Si è pensato subito ad un maniaco, poi ad un branco. Si è parlato della pista satanica, passata e scomparsa dalle cronache nel giro di poche ore. E vi abbiamo raccontato i dati oggettivi e reali sui quali si basa la cosìddetta pista del sequestro per ritorsione. E’ di lunedì pomeriggio la notizia di una richiesta dei carabinieri per visionare i filmati delle telecamere alla frontiera di Como Brogeda. Come se ci fosse il sospetto che Yara possa essere stata sequestrata e portata in Svizzera, il paese straniero ed extracee più vicino, due ore di auto da Brembate Sopra. E’ un’altra strada da percorrere, da battere. Ma allo stesso tempo, nonostante le parole del procuratore aggiunto Massimo Meroni che ha parlato di indagini a tutto campo, sembra che l’ipotesi di un sequestro per estorcere denaro sia da escludere. Richieste di riscatto non ne sono arrivate.
Nonostante questo l‘impressione è che davvero le indagini siano ancora in alto mare: perchè, allora, procedere ancora con le ricerche a Brembate Sopra e non solo, non appena arriva una segnalazione di qualsiasi tipo? Perchè richiedere i filmati delle telecamere installate su buona parte della rete autostradale italiana, per cogliere eventuali spostamenti sospetti nella serata del 26 novembre? Perchè scandagliare con il georadar tutto il cantiere del nuovo centro commerciale di Mapello, lasciando cogliere l’atroce sospetto che nel cemento possa essere stato sepolto qualcuno, e allo stesso tempo affermare che Yara potrebbe addirittura essersi allontanata da sola?
In diciassette giorni nulla è mancato: carabinieri e polizia, rispettivi comandi speciali con tutte le loro sigle, Ris, Rac, Racis, Ros, Sco, protezione civile, vigili del fuoco, soccorso alpino, nuclei cinofili di ogni corpo, 300 persone in tutto utilizzate per le ricerche, sonde speciali. Ma gli elementi concreti sembrano ben pochi: il più concreto, forse, è l’auto rossa che almeno due persone (una è il giovane vicino riabilitato, Enrico Tironi) hanno visto aggirarsi nei pressi di via Rampinelli in quel tardo pomeriggio del 26 novembre, con due uomini vicino che parlavano probabilmente con Yara. Ma quell’auto, se davvero si trovava nella zona di via Rampinelli, indicherebbe uno spostamento di Yara verso casa, quindi non in direzione opposta dopo l’uscita dal centro sportivo, come invece hanno suggerito più volte i cani segugi ai carabinieri.

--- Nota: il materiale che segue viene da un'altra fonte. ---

(* ===== verification/_CoqProject ===== *)
-Q . S2P
Prelude.v
Catalog.v
Format.v
Countdown.v
Browser.v
Persist.v
App.v
AppFacts.v
Invariants.v
Views.v
Timers.v
Current.v
Methods.v
Audio.v
Handlers.v
Scenarios.v
Liveness.v
(* ===== verification/App.v ===== *)
(** * The application: session state, handlers and the event loop
    (script.js lines 125-134, 221-401)

    The global [state] object, the DOM text the handlers write, the two
    [localStorage] keys, the [CountdownTimer] objects ever created (an
    object store: [state.timer] and the interval callbacks hold references
    into it) and the browser's timer queue form one record [app].  Every
    handler of the source is a computation of [EM app]: it mutates the
    record in the order of the source and may throw a [TypeError].  The
    application instantiates the countdown's [TimerHost] interface: the
    interval of a timer is a task [CbTick r] of the queue, [onTick] is
    [updateTimerDisplay] and [onDone] is the closure built by
    [renderExercise] over its exercise [ex].

    The exercise panel texts and the items of the step list are fields of
    the view, written when the source writes them.  [beep] logs its call,
    marks its oscillator as sounding and queues the timeout that stops it
    ([CbStopTone]) in the same queue as the countdowns' intervals. *)

From stdpp Require Import base list strings.
From Stdlib Require Import Ascii String NArith ZArith Floats Uint63 Lia.
From S2P Require Import Prelude Catalog Format Countdown Browser Persist.

Import Catalog Format Countdown Persist.

Module App.

(** A callback waiting in the browser's queue. *)
Inductive callback :=
| CbTick (r : nat)                   (** the interval of timer [r] *)
| CbRestart (holdSec : option nat)   (** [() => state.timer.start(ex.targets.holdSec)] *)
| CbStopTone (k : nat).              (** [() => { o.stop(); ctx.close(); }] of beep [k] *)

(** The [state] object of lines 126-134. *)
Record session := mk_session {
  currentIndex : float;
  completed : list jsval;
  repsDone : nat;
  setsDone : nat;
  cur_timer : option nat;     (** [state.timer]: a timer reference or [null] *)
  holdLoopActive : bool;
  theme : string              (** [state.preferences.theme] *)
}.
(* ===== verification/AppFacts.v ===== *)
(** * Functional behaviour of the handlers

    What each handler of script.js does to the session state, the timers
    and the queue, for every state in which [state.timer] is [null] or
    refers to a timer of the store ([timer_ok]).  The countdown methods
    are first given as equations on the application's state (the host
    instance of Countdown.v made concrete), then the handlers are stated
    on top of them. *)

From stdpp Require Import base list strings.
From Stdlib Require Import Ascii String NArith ZArith Floats Uint63 Lia.
From S2P Require Import Prelude Catalog Format Countdown Browser Persist App.

Import Catalog Format Countdown Persist App.

Module AppFacts.

(** [state.timer] is [null] or a timer of the store. *)
Definition timer_ok (a : app) : Prop :=
  match cur_timer (st a) with Some r => is_Some (timers a !! r) | None => True end.

(** ** The countdown methods on the application's state *)

Lemma app_load {A} r a t (k : timer exercise -> EM app A) :
  timers a !! r = Some t -> em_bind (load r) k a = k t a.
Proof. intros E. unfold em_bind, load. simpl. now rewrite E. Qed.

Lemma app_pause r a t : timers a !! r = Some t ->
  pause r a = (Some tt, match interval t with
                        | Some h => upd_timers (fun l => <[r := set_interval_field None t]> l)
                                      (upd_queue (Browser.clear h) a)
                        | None => a
                        end).
Proof.
  intros E. unfold pause. em_norm. rewrite (app_load r a t) by exact E.
  destruct (interval t) as [h|]; [|reflexivity].
  unfold em_bind at 1. simpl. rewrite (app_load r _ t) by exact E. reflexivity.
Qed.

(** [start(seconds)] on the application: the timer's old interval (if
    any) leaves the queue, a fresh 100 ms interval is queued, the timer
    holds its handle and the new [remaining], and the display shows it. *)
Lemma app_start r secs a t :
  timers a !! r = Some t ->
  let x := match secs with Some x => x | None => remaining t end in
  let q0 := match interval t with Some h => Browser.clear h (queue a) | None => queue a end in
  start r secs a =
    (Some tt, mk_app (st a)
                (<[r := mk_timer (Some (Browser.next_handle q0)) x (callbacks t)]> (timers a))
                (snd (Browser.add_interval (CbTick r) 100%N q0))
                (set_timerDisplay (fmt x) (view a)) (ls_progress a) (ls_theme a) (beeps a) (sounding a)).
Proof.
  intros Et x q0. assert (Hr : r < List.length (timers a)) by (eapply lookup_lt_Some; eauto).
  unfold start, clear_own, load, store, updateTimerDisplay. em_run. rewrite Et.
  destruct (interval t) as [h|] eqn:Eh; simpl; rewrite Et;
    repeat (rewrite list_lookup_insert_eq by (rewrite ?length_insert; exact Hr); simpl);
    unfold upd_timers, upd_queue, upd_view; simpl;
    rewrite ?list_insert_insert_eq; subst x q0; rewrite ?Eh; destruct secs; reflexivity.
Qed.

Nemmeno il suo spostamento immediato verso Mapello, che sembrava cosa certa, è più così sicuro. In questo senso gli investigatori si aspettano risposte dal traffico telefonico della zona in quel tardo pomeriggio del 26 novembre. Il cellulare di Yara si è spento agganciando la cella di Mapello. Ma se quella cella fosse andata semplicemente in soccorso a quella di Brembate, troppo carica di traffico telefonico? Può succedere, anche senza un reale spostamento fisico dell’utente, e non è un caso che proprio in queste ore alcuni tecnici della compagnia telefonica utilizzata da Yara siano arrivati in soccorso agli investigatori, anche per chiarire quell’aspetto.
Segno che si ricomincia per l’ennesima volta da lì, dai possibili spostamenti di quella sera, senza che nulla di certo sia trapelato finora, nemmeno dagli accertamenti svolti sulle persone e sui mondi frequentati da Yara.